Most liberals, McKevitt argues, make the mistake of accepting historian Richard Hofstadter’s famous diagnosis of US gun culture as an “vestige of a violent past.” By attending to the modern story of how a massive influx of surplus firearms laid the groundwork for radical transformations in US gun culture, politics, and law, Gun Country refuses the cultural determinism that has led so many to either celebrate or lament contemporary gun culture as an inevitable consequence of our national origins.
This is not to say that McKevitt is peddling easy fixes. He finds in the gun control movement a politics shaped by the broader gender politics of the Cold War. While highlighting the origins of the gun control movement in little-known women-led organizations with transformative goals, he argues that, by the 1970s, masculinity had become “the currency of gun politics,” creating a political arena defined by a pragmatism that pitted “manly men who wielded guns against manly men who controlled them.” What resulted was a political movement that attempted “to distinguish between the virtuous ‘law-abiding citizen’ and the unvirtuous criminal,” incapable of the ambitious reforms necessary to face down the “juggernaut of gun capitalism.”

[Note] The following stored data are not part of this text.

(* ===== verification/IpmiMsg.v ===== *)
(** The [ipmi_msg] structure of [common/service/ipmb/ipmb.h], shared by the IPMB
    service and the IPMI bridge over PLDM. *)

From S2P Require Import Prelude.

Definition IPMB_RESP_HEADER_LENGTH : Z := 7.
Definition IPMI_DATA_MAX_LENGTH : Z := 520.
Definition IPMI_MSG_MAX_LENGTH : Z := IPMI_DATA_MAX_LENGTH + IPMB_RESP_HEADER_LENGTH.

(** [im_data] is the array [data[IPMI_MSG_MAX_LENGTH]]. *)
Record ipmi_msg := mk_ipmi_msg {
  im_dest_addr : Z;
  im_netfn : Z;
  im_dest_LUN : Z;
  im_hdr_chksum : Z;
  im_src_addr : Z;
  im_seq_source : Z;
  im_seq_target : Z;
  im_seq : Z;
  im_pldm_inst_id : Z;
  im_InF_source : Z;
  im_InF_target : Z;
  im_src_LUN : Z;
  im_cmd : Z;
  im_completion_code : Z;
  im_data_len : Z;
  im_data : list Z;
  im_timestamp : Z;
  im_msg_chksum : Z }.

Definition set_im_dest_addr (v : Z) (m : ipmi_msg) : ipmi_msg :=
  mk_ipmi_msg v (im_netfn m) (im_dest_LUN m) (im_hdr_chksum m) (im_src_addr m) (im_seq_source m) (im_seq_target m) (im_seq m) (im_pldm_inst_id m) (im_InF_source m) (im_InF_target m) (im_src_LUN m) (im_cmd m) (im_completion_code m) (im_data_len m) (im_data m) (im_timestamp m) (im_msg_chksum m).
Definition set_im_netfn (v : Z) (m : ipmi_msg) : ipmi_msg :=
  mk_ipmi_msg (im_dest_addr m) v (im_dest_LUN m) (im_hdr_chksum m) (im_src_addr m) (im_seq_source m) (im_seq_target m) (im_seq m) (im_pldm_inst_id m) (im_InF_source m) (im_InF_target m) (im_src_LUN m) (im_cmd m) (im_completion_code m) (im_data_len m) (im_data m) (im_timestamp m) (im_msg_chksum m).
Definition set_im_dest_LUN (v : Z) (m : ipmi_msg) : ipmi_msg :=
  mk_ipmi_msg (im_dest_addr m) (im_netfn m) v (im_hdr_chksum m) (im_src_addr m) (im_seq_source m) (im_seq_target m) (im_seq m) (im_pldm_inst_id m) (im_InF_source m) (im_InF_target m) (im_src_LUN m) (im_cmd m) (im_completion_code m) (im_data_len m) (im_data m) (im_timestamp m) (im_msg_chksum m).
Definition set_im_hdr_chksum (v : Z) (m : ipmi_msg) : ipmi_msg :=
  mk_ipmi_msg (im_dest_addr m) (im_netfn m) (im_dest_LUN m) v (im_src_addr m) (im_seq_source m) (im_seq_target m) (im_seq m) (im_pldm_inst_id m) (im_InF_source m) (im_InF_target m) (im_src_LUN m) (im_cmd m) (im_completion_code m) (im_data_len m) (im_data m) (im_timestamp m) (im_msg_chksum m).
Definition set_im_src_addr (v : Z) (m : ipmi_msg) : ipmi_msg :=
  mk_ipmi_msg (im_dest_addr m) (im_netfn m) (im_dest_LUN m) (im_hdr_chksum m) v (im_seq_source m) (im_seq_target m) (im_seq m) (im_pldm_inst_id m) (im_InF_source m) (im_InF_target m) (im_src_LUN m) (im_cmd m) (im_completion_code m) (im_data_len m) (im_data m) (im_timestamp m) (im_msg_chksum m).
Definition set_im_seq_source (v : Z) (m : ipmi_msg) : ipmi_msg :=
  mk_ipmi_msg (im_dest_addr m) (im_netfn m) (im_dest_LUN m) (im_hdr_chksum m) (im_src_addr m) v (im_seq_target m) (im_seq m) (im_pldm_inst_id m) (im_InF_source m) (im_InF_target m) (im_src_LUN m) (im_cmd m) (im_completion_code m) (im_data_len m) (im_data m) (im_timestamp m) (im_msg_chksum m).
Definition set_im_seq_target (v : Z) (m : ipmi_msg) : ipmi_msg :=
  mk_ipmi_msg (im_dest_addr m) (im_netfn m) (im_dest_LUN m) (im_hdr_chksum m) (im_src_addr m) (im_seq_source m) v (im_seq m) (im_pldm_inst_id m) (im_InF_source m) (im_InF_target m) (im_src_LUN m) (im_cmd m) (im_completion_code m) (im_data_len m) (im_data m) (im_timestamp m) (im_msg_chksum m).
Definition set_im_seq (v : Z) (m : ipmi_msg) : ipmi_msg :=
  mk_ipmi_msg (im_dest_addr m) (im_netfn m) (im_dest_LUN m) (im_hdr_chksum m) (im_src_addr m) (im_seq_source m) (im_seq_target m) v (im_pldm_inst_id m) (im_InF_source m) (im_InF_target m) (im_src_LUN m) (im_cmd m) (im_completion_code m) (im_data_len m) (im_data m) (im_timestamp m) (im_msg_chksum m).
Definition set_im_pldm_inst_id (v : Z) (m : ipmi_msg) : ipmi_msg :=
  mk_ipmi_msg (im_dest_addr m) (im_netfn m) (im_dest_LUN m) (im_hdr_chksum m) (im_src_addr m) (im_seq_source m) (im_seq_target m) (im_seq m) v (im_InF_source m) (im_InF_target m) (im_src_LUN m) (im_cmd m) (im_completion_code m) (im_data_len m) (im_data m) (im_timestamp m) (im_msg_chksum m).
Definition set_im_InF_source (v : Z) (m : ipmi_msg) : ipmi_msg :=
  mk_ipmi_msg (im_dest_addr m) (im_netfn m) (im_dest_LUN m) (im_hdr_chksum m) (im_src_addr m) (im_seq_source m) (im_seq_target m) (im_seq m) (im_pldm_inst_id m) v (im_InF_target m) (im_src_LUN m) (im_cmd m) (im_completion_code m) (im_data_len m) (im_data m) (im_timestamp m) (im_msg_chksum m).
Definition set_im_InF_target (v : Z) (m : ipmi_msg) : ipmi_msg :=
  mk_ipmi_msg (im_dest_addr m) (im_netfn m) (im_dest_LUN m) (im_hdr_chksum m) (im_src_addr m) (im_seq_source m) (im_seq_target m) (im_seq m) (im_pldm_inst_id m) (im_InF_source m) v (im_src_LUN m) (im_cmd m) (im_completion_code m) (im_data_len m) (im_data m) (im_timestamp m) (im_msg_chksum m).
Definition set_im_src_LUN (v : Z) (m : ipmi_msg) : ipmi_msg :=
  mk_ipmi_msg (im_dest_addr m) (im_netfn m) (im_dest_LUN m) (im_hdr_chksum m) (im_src_addr m) (im_seq_source m) (im_seq_target m) (im_seq m) (im_pldm_inst_id m) (im_InF_source m) (im_InF_target m) v (im_cmd m) (im_completion_code m) (im_data_len m) (im_data m) (im_timestamp m) (im_msg_chksum m).
Definition set_im_cmd (v : Z) (m : ipmi_msg) : ipmi_msg :=
  mk_ipmi_msg (im_dest_addr m) (im_netfn m) (im_dest_LUN m) (im_hdr_chksum m) (im_src_addr m) (im_seq_source m) (im_seq_target m) (im_seq m) (im_pldm_inst_id m) (im_InF_source m) (im_InF_target m) (im_src_LUN m) v (im_completion_code m) (im_data_len m) (im_data m) (im_timestamp m) (im_msg_chksum m).
Definition set_im_completion_code (v : Z) (m : ipmi_msg) : ipmi_msg :=
  mk_ipmi_msg (im_dest_addr m) (im_netfn m) (im_dest_LUN m) (im_hdr_chksum m) (im_src_addr m) (im_seq_source m) (im_seq_target m) (im_seq m) (im_pldm_inst_id m) (im_InF_source m) (im_InF_target m) (im_src_LUN m) (im_cmd m) v (im_data_len m) (im_data m) (im_timestamp m) (im_msg_chksum m).
Definition set_im_data_len (v : Z) (m : ipmi_msg) : ipmi_msg :=
  mk_ipmi_msg (im_dest_addr m) (im_netfn m) (im_dest_LUN m) (im_hdr_chksum m) (im_src_addr m) (im_seq_source m) (im_seq_target m) (im_seq m) (im_pldm_inst_id m) (im_InF_source m) (im_InF_target m) (im_src_LUN m) (im_cmd m) (im_completion_code m) v (im_data m) (im_timestamp m) (im_msg_chksum m).
Definition set_im_data (v : list Z) (m : ipmi_msg) : ipmi_msg :=
  mk_ipmi_msg (im_dest_addr m) (im_netfn m) (im_dest_LUN m) (im_hdr_chksum m) (im_src_addr m) (im_seq_source m) (im_seq_target m) (im_seq m) (im_pldm_inst_id m) (im_InF_source m) (im_InF_target m) (im_src_LUN m) (im_cmd m) (im_completion_code m) (im_data_len m) v (im_timestamp m) (im_msg_chksum m).
Definition set_im_timestamp (v : Z) (m : ipmi_msg) : ipmi_msg :=
  mk_ipmi_msg (im_dest_addr m) (im_netfn m) (im_dest_LUN m) (im_hdr_chksum m) (im_src_addr m) (im_seq_source m) (im_seq_target m) (im_seq m) (im_pldm_inst_id m) (im_InF_source m) (im_InF_target m) (im_src_LUN m) (im_cmd m) (im_completion_code m) (im_data_len m) (im_data m) v (im_msg_chksum m).
Definition set_im_msg_chksum (v : Z) (m : ipmi_msg) : ipmi_msg :=
  mk_ipmi_msg (im_dest_addr m) (im_netfn m) (im_dest_LUN m) (im_hdr_chksum m) (im_src_addr m) (im_seq_source m) (im_seq_target m) (im_seq m) (im_pldm_inst_id m) (im_InF_source m) (im_InF_target m) (im_src_LUN m) (im_cmd m) (im_completion_code m) (im_data_len m) (im_data m) (im_timestamp m) v.

Definition zero_ipmi_msg : ipmi_msg :=
  mk_ipmi_msg 0 0 0 0 0 0 0 0 0 0 0 0 0 0 0 (zeros IPMI_MSG_MAX_LENGTH) 0 0.
(* ===== verification/IpmbSeq.v ===== *)
(** Component [common/service/ipmb/ipmb.c], sequence numbers and pending
    requests: one IPMB index with its row of [seq_table], [current_seq] and the
    circular list [P_start] of requests waiting for a response; sending, and the
    timeout pass. The list is the nodes after the head node; [list_null] says its
    last node points to NULL instead of back to the head, which a failed
    allocation leaves behind. [None] is undefined behaviour (a NULL node
    dereferenced, an index outside [seq_table]). *)

From S2P Require Import Prelude Bytes IpmiMsg IpmbCodec.

(** ** Data *)

Definition SEQ_NUM : Z := 64.
Definition MAX_SEQ_QUENE : Z := 15.
Definition IPMB_SEQ_TIMEOUT_MS : Z := 3000.

Record ipmb_state := mk_ipmb_state {
  seq_table : list bool;
  current_seq : Z;
  req_list : list ipmi_msg;
  list_null : bool;
  seq_current_count : Z;
  ipmb_tx_disable : bool }.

This conception of individual empowerment, so central to our contemporary gun culture, is neither an anachronistic remnant of a violent past nor an immutable foundation of American democracy.
In considering his preferred path forward in his conclusion, McKevitt makes a brief and somewhat unsatisfying call to pursue an “abolition of state violence,” arguing that “the disarmament of police forces” is necessary to justify disarming private citizens. While on the one hand a radical or even anarchist position, McKevitt’s invocation of “abolition” also functions as an olive branch to gun owners who share his distrust of state power. He goes on to sketch out a more pragmatic approach to building bridges with gun rights advocates, invoking an historical understanding of the Second Amendment as a “compact between citizen-soldiers not citizen consumers,” a collective right that protects a tradition of participation in the common defense rather than an individual right to own.
In a certain sense, McKevitt’s reading of the Second Amendment, like Yamane’s, is an attempt to “bend the arc” of gun culture. The armed citizen soldiers of the young Republic were “defending” a country that was in the process of being violently wrested from Indigenous peoples, to say nothing of its economic dependence on the violent control of a restive population of enslaved people. But both McKevitt and Yamane reject any originalism that would imagine the United States’ relationship to guns to be wholly determined by the conditions of its founding.
McKevitt, however, refuses the liberal affirmation of gun owners’ right to privately enjoy their own consumer desires, a right that Yamane holds sacrosanct. Gun Country is the origin story of a violent and very modern consumer fantasy, a fantasy that has come to shape Americans’ fundamental relationships with guns and with each other.
We may never learn the details of what broke inside of Thomas Matthew Crooks’ mind in the days leading up to the moment he killed and died on a Pennsylvania rooftop. But his T-shirt tells us that, in the depths of his private despair, he embraced a mass-produced belief shared by millions of Americans, a faith that his manhood and agency could be reclaimed behind the stock of a gun.
This conception of individual empowerment, so central to our contemporary gun culture, is neither an anachronistic remnant of a violent past nor an immutable foundation of American democracy. Those that refuse to accept the normality of US gun violence must join McKevitt in the difficult work of reckoning with how this fantasy has been constructed, and how it might be undone.